⟨

Lemma make_items_shape pf items : forall e l e',
  (forall n, uuidv4 pf n <> "") ->
  mapM (Task.make_item pf) items e = (Ok l, e') ->
  Forall (fun it => truthy (Task.Item.id it) = true
                    /\ Str.trim (Task.Item.text it) = Task.Item.text it) l.
Proof.
  induction items as [|item items IH]; intros e l e' Huuid H; simpl in H.
  - injection H as <- _. constructor.
  - unfold bind at 1 in H.
    destruct (Task.make_item pf item e) as [[it|err] e1] eqn:Hit;
      [|discriminate].
    unfold bind at 1 in H.
    destruct (mapM (Task.make_item pf) items e1) as [[l1|err] e2] eqn:Hl;
      [|discriminate].
    injection H as <- _. constructor.
    + eapply make_item_shape; eassumption.
    + eapply IH; eassumption.
Qed.

Lemma includes_priority_string priority :
  Task.includes_priority priority = true ->
  In (string_of priority) Task.validPriorities.
Proof.
  unfold Task.includes_priority. rewrite existsb_exists.
  intros (p & Hin & Heq). destruct priority; try discriminate.
  simpl in Heq. apply Str_eqb_eq in Heq. subst. exact Hin.
Qed.

(** What the constructor builds is well formed as soon as its dates are
    valid and no checklist text is empty. *)
Lemma constructor_well_formed pf arg e task e' :
  (forall n, uuidv4 pf n <> "") ->
  Task.constructor pf arg e = (Ok task, e') ->
  match Task.dueDate task with Some d => valid_date d | None => True end ->
  valid_date (Task.createdAt task) ->
  valid_date (Task.updatedAt task) ->
  Forall (fun it => Task.Item.text it <> "") (Task.checklist task) ->
  well_formed task.
Proof.
  intros Huuid H. unfold Task.constructor in H.
  assert (Hbody : forall id title description dueDate priority notes checklist
                         completed projectId createdAt updatedAt,
    (if negb (truthy title) || negb (jstype_eqb (typeof title) TString)
        || Str.isEmpty (Str.trim (string_of title))
     then throw Task.title_required
     else if negb (Task.includes_priority priority)
     then throw Task.priority_invalid
     else if negb (isNull dueDate) && negb (isDate dueDate)
             && negb (jstype_eqb (typeof dueDate) TString)
     then throw (Error "Due date must be a Date object, ISO string, or null")
     else
       match checklist with
       | VArr items =>
           forEach (fun item index =>
                      lift_result (Task.check_item item index)) items O ;;
           id' <- (if truthy id then ret id else fresh_uuid pf) ;;
           checklist' <- mapM (Task.make_item pf) items ;;
           createdAt' <- (if truthy createdAt then ret (new_Date pf createdAt)
                          else Date_current pf) ;;
           updatedAt' <- (if truthy updatedAt then ret (new_Date pf updatedAt)
                          else Date_current pf) ;;
           ret (Task.Make id' (Str.trim (string_of title))
                  (or_else description (VStr ""))
                  (if truthy dueDate then
                     Some (match dueDate with
                           | VDate d => d
                           | _ => new_Date pf dueDate
                           end)
                   else None)
                  (string_of priority)
                  (or_else notes (VStr ""))
                  checklist'
                  (truthy completed)
                  (or_else projectId (VStr "default"))
                  createdAt' updatedAt')
       | _ => throw (Error "Checklist must be an array")
       end) e = (Ok task, e') ->
    match Task.dueDate task with Some d => valid_date d | None => True end ->
    valid_date (Task.createdAt task) ->
    valid_date (Task.updatedAt task) ->
    Forall (fun it => Task.Item.text it <> "") (Task.checklist task) ->
    well_formed task).
  { clear H. intros id title description dueDate priority notes checklist
      completed projectId createdAt updatedAt H Hdue Hcreated Hupdated Htexts.
    destruct (_ || _ || _) eqn:Htitle; [discriminate|].
    destruct (negb (Task.includes_priority priority)) eqn:Hprio; [discriminate|].
    destruct (_ && _ && _); [discriminate|].
    destruct checklist as [| |b0|n0|s0|d0|items|fs|x0]; try discriminate.
    unfold bind at 1 in H.
    destruct (forEach _ items O e) as [[[]|err] e0]; [|discriminate].
    unfold bind at 1 in H.
    destruct ((if truthy id then ret id else fresh_uuid pf) e0)
      as [[id'|err] e1] eqn:Hid; [|discriminate].
    unfold bind at 1 in H.
    destruct (mapM (Task.make_item pf) items e1) as [[l|err] e2] eqn:Hl;
      [|discriminate].
    unfold bind at 1 in H.
    match type of H with
    | context [(if truthy createdAt then ?a else ?b) e2] =>
        destruct ((if truthy createdAt then a else b) e2) as [[c|err] e3];
          [|discriminate]
    end.
    unfold bind at 1 in H.
    match type of H with
    | context [(if truthy updatedAt then ?a else ?b) e3] =>
        destruct ((if truthy updatedAt then a else b) e3) as [[u|err] e4];
          [|discriminate]
    end.
    injection H as <- _. unfold well_formed. simpl in *.
    apply orb_false_elim in Htitle as [Htitle Hempty].
    apply negb_false_iff in Hprio.
    repeat split.
    - destruct (truthy id) eqn:Hi.
      + injection Hid as <- _. exact Hi.
      + injection Hid as <- _. apply truthy_string, Huuid.
    - apply trim_idempotent.
    - intros Hn. rewrite Hn in Hempty. discriminate.
    - unfold or_else. destruct (truthy description) eqn:Hd'; [rewrite Hd'|];
        reflexivity.
    - exact Hdue.
    - apply includes_priority_string. exact Hprio.
    - unfold or_else. destruct (truthy notes) eqn:Hn'; [rewrite Hn'|];
        reflexivity.
    - pose proof (make_items_shape pf items e1 l e2 Huuid Hl) as Hshape.
      rewrite List.Forall_forall in *. intros it Hin.
      destruct (Hshape it Hin) as [Hi Ht].
      repeat split; auto.
    - unfold or_else. destruct (truthy projectId) eqn:Hp; [exact Hp|].
      reflexivity.
    - exact Hcreated.
    - exact Hupdated. }
  destruct arg; try discriminate; eapply Hbody; exact H.
Qed.

(** Every task the constructor builds with valid dates and without an empty
    checklist text survives the round trip unchanged. *)
Lemma fromJSON_toJSON_constructed pf arg e task e' :
  iso_round_trip pf ->
  (forall n, uuidv4 pf n <> "") ->
  Task.constructor pf arg e = (Ok task, e') ->
  match Task.dueDate task with Some d => valid_date d | None => True end ->
  valid_date (Task.createdAt task) ->
  valid_date (Task.updatedAt task) ->
  Forall (fun it => Task.Item.text it <> "") (Task.checklist task) ->
  exists json,
    Task.toJSON pf task = Ok json
    /\ forall e2, Task.fromJSON pf json e2 = (Ok task, e2).
Proof.
  intros Hiso Huuid H Hdue Hc Hu Ht.
  apply fromJSON_toJSON_well_formed; [exact Hiso|].
  eapply constructor_well_formed; eassumption.
Qed.

(** * Further properties of the models and the services *)

(** ** [Task]: the checklist operations *)

Lemma Task_findIndex_Some itemId l i :
  Task.findIndex itemId l = Some i ->
  exists it, l !! i = Some it
             /\ strict_eq (Task.Item.id it) itemId = true
             /\ forall j it', (j < i)%nat -> l !! j = Some it' ->
                              strict_eq (Task.Item.id it') itemId = false.
Proof.
  revert i. induction l as [|x l IH]; intros i H; simpl in H; [discriminate|].
  destruct (strict_eq (Task.Item.id x) itemId) eqn:Hx.
  - injection H as <-. exists x. repeat split; [exact Hx|]. intros j it' Hj. lia.
  - destruct (Task.findIndex itemId l) as [k|]; [|discriminate].
    injection H as <-. destruct (IH k eq_refl) as (it & Hit & Hid & Hfirst).
    exists it. repeat split; [exact Hit | exact Hid |].
    intros [|j] it' Hj Hl; simpl in Hl.
    + injection Hl as <-. exact Hx.
    + apply (Hfirst j it'); [lia | exact Hl].
Qed.

Lemma Task_findIndex_None itemId l :
  Task.findIndex itemId l = None <->
  Forall (fun it => strict_eq (Task.Item.id it) itemId = false) l.
Proof.
  induction l as [|x l IH]; simpl.
  - split; [constructor | reflexivity].
  - destruct (strict_eq (Task.Item.id x) itemId) eqn:Hx.
    + split; [discriminate|]. intros H. inversion H; congruence.
    + destruct (Task.findIndex itemId l) as [k|]; simpl; split.
      * discriminate.
      * intros H. inversion H as [|? ? _ Hl]; subst. apply IH in Hl. discriminate.
      * intros _. constructor; [exact Hx | apply IH; reflexivity].
      * reflexivity.
Qed.

(** X1. [addChecklistItem] throws 'Checklist item text is required' for a
    text that is not a string or is empty once trimmed, and leaves the task
    as it was.  Otherwise it appends one item, not completed, with the
    trimmed text and the next identifier, and it writes no other field than
    [updatedAt], which takes the clock reading. *)
Theorem addChecklistItem_appends_or_rejects pf text this e :
  match text with
  | VStr s =>
      if Str.isEmpty (Str.trim s) then
        Task.addChecklistItem pf text (this, e)
        = (Throw Task.text_required, (this, e))
      else
        exists this',
          Task.addChecklistItem pf text (this, e)
          = (Ok tt, (this', Env (S (uuid_calls e)) (S (clock_calls e))))
          /\ Task.checklist this'
             = Task.checklist this
               ++ [Task.Item.Make (VStr (uuidv4 pf (uuid_calls e)))
                     (Str.trim s) false]
          /\ same_but_checklist this' this
          /\ Task.updatedAt this' = ValidDate (Date_now pf (clock_calls e))
  | _ =>
      Task.addChecklistItem pf text (this, e)
      = (Throw Task.text_required, (this, e))
  end.
Proof.
  unfold Task.addChecklistItem.
  destruct text as [| |b|n|s|d|xs|fs|x]; simpl; rewrite ?orb_true_r;
    try reflexivity.
  destruct (Str.isEmpty (Str.trim s)) eqn:Htrim.
  - rewrite orb_true_r. reflexivity.
  - assert (Hs : Str.isEmpty s = false) by (destruct s; [discriminate|reflexivity]).
    rewrite Hs. simpl.
    eexists. split; [reflexivity|]. simpl.
    split; [reflexivity|]. split; [repeat split | reflexivity].
Qed.

(** X2. [removeChecklistItem] throws 'Checklist item not found', leaving the
    task as it was, exactly when no item has the id.  Otherwise it removes
    the first item with that id and nothing else: the checklist is one item
    shorter, the items before and after keep their order, and the other
    fields but [updatedAt] are not written. *)
Theorem removeChecklistItem_removes_first_match pf itemId this e :
  (Forall (fun it => strict_eq (Task.Item.id it) itemId = false)
     (Task.checklist this) ->
   Task.removeChecklistItem pf itemId (this, e)
   = (Throw Task.item_not_found, (this, e)))
  /\ (Exists (fun it => strict_eq (Task.Item.id it) itemId = true)
        (Task.checklist this) ->
      exists this' e' i it,
        Task.removeChecklistItem pf itemId (this, e) = (Ok tt, (this', e'))
        /\ Task.checklist this !! i = Some it
        /\ strict_eq (Task.Item.id it) itemId = true
        /\ Task.checklist this
           = take i (Task.checklist this) ++ it :: drop (S i) (Task.checklist this)
        /\ Task.checklist this'
           = take i (Task.checklist this) ++ drop (S i) (Task.checklist this)
        /\ Forall (fun it' => strict_eq (Task.Item.id it') itemId = false)
             (take i (Task.checklist this))
        /\ S (length (Task.checklist this')) = length (Task.checklist this)
        /\ same_but_checklist this' this).
Proof.
  assert (Hrun : Task.removeChecklistItem pf itemId (this, e)
                 = match Task.findIndex itemId (Task.checklist this) with
                   | Some index =>
                       (Task.set_checklist
                          (delete index (Task.checklist this)) ;;
                        Task.touch pf) (this, e)
                   | None => (Throw Task.item_not_found, (this, e))
                   end).
  { unfold Task.removeChecklistItem, bind at 1, gets. cbn [fst].
    destruct (Task.findIndex _ _); reflexivity. }
  rewrite Hrun. clear Hrun.
  split.
  - intros H. apply Task_findIndex_None in H. rewrite H. reflexivity.
  - intros H.
    destruct (Task.findIndex itemId (Task.checklist this)) as [i|] eqn:Hi.
    2:{ apply Task_findIndex_None in Hi. exfalso.
        apply Exists_exists in H as (it & Hin & Hit).
        rewrite Forall_forall in Hi. specialize (Hi it Hin). congruence. }
    destruct (Task_findIndex_Some _ _ _ Hi) as (it & Hit & Hid & Hfirst).
    eexists _, _, i, it. split; [reflexivity|]. simpl.
    split; [exact Hit|]. split; [exact Hid|].
    split; [symmetry; apply take_drop_middle; exact Hit|].
    split; [apply delete_take_drop|].
    split.
    { apply Forall_forall. intros it' Hin.
      apply list_elem_of_lookup in Hin as [j Hj].
      pose proof (lookup_lt_Some _ _ _ Hj) as Hlt. rewrite length_take in Hlt.
      rewrite lookup_take in Hj by lia.
      destruct (decide (j < i)%nat); [|lia].
      eapply Hfirst; eassumption. }
    split.
    { rewrite length_delete by (eexists; exact Hit).
      pose proof (lookup_lt_Some _ _ _ Hit). lia. }
    repeat split.
Qed.

Lemma removeChecklistItem_removes_first_match_witness :
  exists this' e',
    Task.removeChecklistItem Examples.roomy_store (VStr "1")
      (Examples.task_with (Examples.ticked 1 3) "default", Examples.fresh_env)
    = (Ok tt, (this', e'))
    /\ length (Task.checklist this') = 2%nat.
Proof.
  destruct (proj2 (removeChecklistItem_removes_first_match Examples.roomy_store
                     (VStr "1")
                     (Examples.task_with (Examples.ticked 1 3) "default")
                     Examples.fresh_env))
    as (this' & e' & i & it & Hrun & _ & _ & _ & _ & _ & Hlen & _).
  - apply Exists_cons_tl, Exists_cons_hd. reflexivity.
  - exists this', e'. split; [exact Hrun|]. simpl in Hlen. lia.
Defined.

Lemma alter_ids (f : Task.Item.t -> Task.Item.t) i (l : list Task.Item.t) :
  (forall it, Task.Item.id (f it) = Task.Item.id it) ->
  map Task.Item.id (alter f i l) = map Task.Item.id l.
Proof.
  intros Hf. revert i. induction l as [|x l IH]; intros [|i]; simpl;
    try reflexivity.
  - rewrite Hf. reflexivity.
  - f_equal. apply IH.
Qed.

⟩

**PROBLEM TO SOLVE**
Locate the word "must" in the data above. Copy every line carrying it.

**TASK RESULT**
     then throw (Error "Due date must be a Date object, ISO string, or null")
       | _ => throw (Error "Checklist must be an array")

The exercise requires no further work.